AP Psychology : Influential Experiments and Methods

Study concepts, example questions & explanations for AP Psychology

varsity tutors app store varsity tutors android store

Example Questions

Example Question #41 : Research And Testing

In the 1950s, Solomon Asch conducted experiments in which he asked groups of participants to look at pictures of lines of various lengths and publicly state which line was the longest. Which of the following phenomena was Asch attempting to study in these experiments?

Possible Answers:

Prejudice

Bystander effect

Phi phenomenon

Line perception

Conformity

Correct answer:

Conformity

Explanation:

In Asch's experiments, most of the participants were actually confederates (i.e. actors), and were instructed to give the wrong answer to many of the easy line questions; therefore, Asch was looking to see if the "real" participants would conform to the majority opinion even if they knew that the answer was incorrect.

Example Question #42 : Research And Testing

In Stanley Milgram’s famous experiment on obedience, he asked participants to administer electric shocks to another person in order to help the person learn a list of words. They could hear but not see the other person; furthermore, the “learner” was an actor and no electric shocks were ever administered to them. Which of the following best describes Milgram’s primary finding?

Possible Answers:

When it comes to inflicting physical harm on another human being, people demonstrate strong altruistic tendencies.

Confederate approaches are often not convincing enough to use in formal research.

Removing a source of physical pain (the shock) in response to a correct answer is an effective method of negative reinforcement.

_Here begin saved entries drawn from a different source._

Definition same_file (node : option Node) (bytes_ : bytes) (mode : N) : bool :=
  match node with
  | Some (Regular content _ m readable) => readable && (m =? mode)%N && bool_decide (content = bytes_)
  | _ => false
  end.

Definition writeBlob (e : SyncEnv) (skillsDir : option jsstr) (blob : SyncBlob) (generation : Z) (h : Home) : (() + FsError) * Home :=
  match mapManagedPath (sb_path blob) skillsDir, truthy skillsDir with
  | Some mapped, Some dir =>
      if starts_with (dir ++ js "/") mapped then
        let '(bytes_, chunks) := bytesOf blob generation (hm_pendingChunks h) in
        let h := with_chunks chunks h in
        match bytes_ with
        | None => (inl (), h)
        | Some contents =>
            let mode := if sb_executable blob then EXECUTABLE_MODE else PROJECTION_MODE in
            let look := hm_files h !! mapped in
            if same_file look contents mode then (inl (), h) else writeManagedFile e mapped (Some look) contents mode h
        end
      else (inl (), h)
  | _, _ => (inl (), h)
  end.

(** *** One file of a part *)

Definition file_mode (mapped : jsstr) (file : SyncFile) : N :=
  if isMemoryFilePath mapped then MEMORY_FILE_MODE else if sf_executable file then EXECUTABLE_MODE else PROJECTION_MODE.

(** The [lstat] and the read of what stands at the path: its text and its mode
    when it can be read, and what was looked at last. *)
Definition existing (e : SyncEnv) (path : jsstr) (h : Home) : option (jsstr * N) * option Node * Home :=
  match hm_files h !! path with
  | Some (Regular _ _ mode _) =>
      let h := gap e 0 h in ((fun text => (text, mode)) <$> read_text e path h, hm_files h !! path, h)
  | stat => (None, stat, h)
  end.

People obeying instructions from an established authority figure may feel they are simply an instrument of this authority figure and therefore feel much less responsibility for their actions.

Correct answer:

People obeying instructions from an established authority figure may feel they are simply an instrument of this authority figure and therefore feel much less responsibility for their actions.

Explanation:

In this study, participants continued to administer what they thought were high-voltage shocks up until and even past the point on the dial marked “fatal,” presumably because the experimenter told them to keep going. This appears to suggest that people are much more blindly obedient to authority than they think they are, and people may carry out horrible acts they normally never would simply because they were told to by an authority figure. While removing a shock in response to a correct answer would be negative reinforcement, it is important to remember that no one was actually ever shocked in this experiment. This is because the “learner” was actually a confederate—a researcher acting as if he or she is another participant in order to add an element of deception to the experimental design.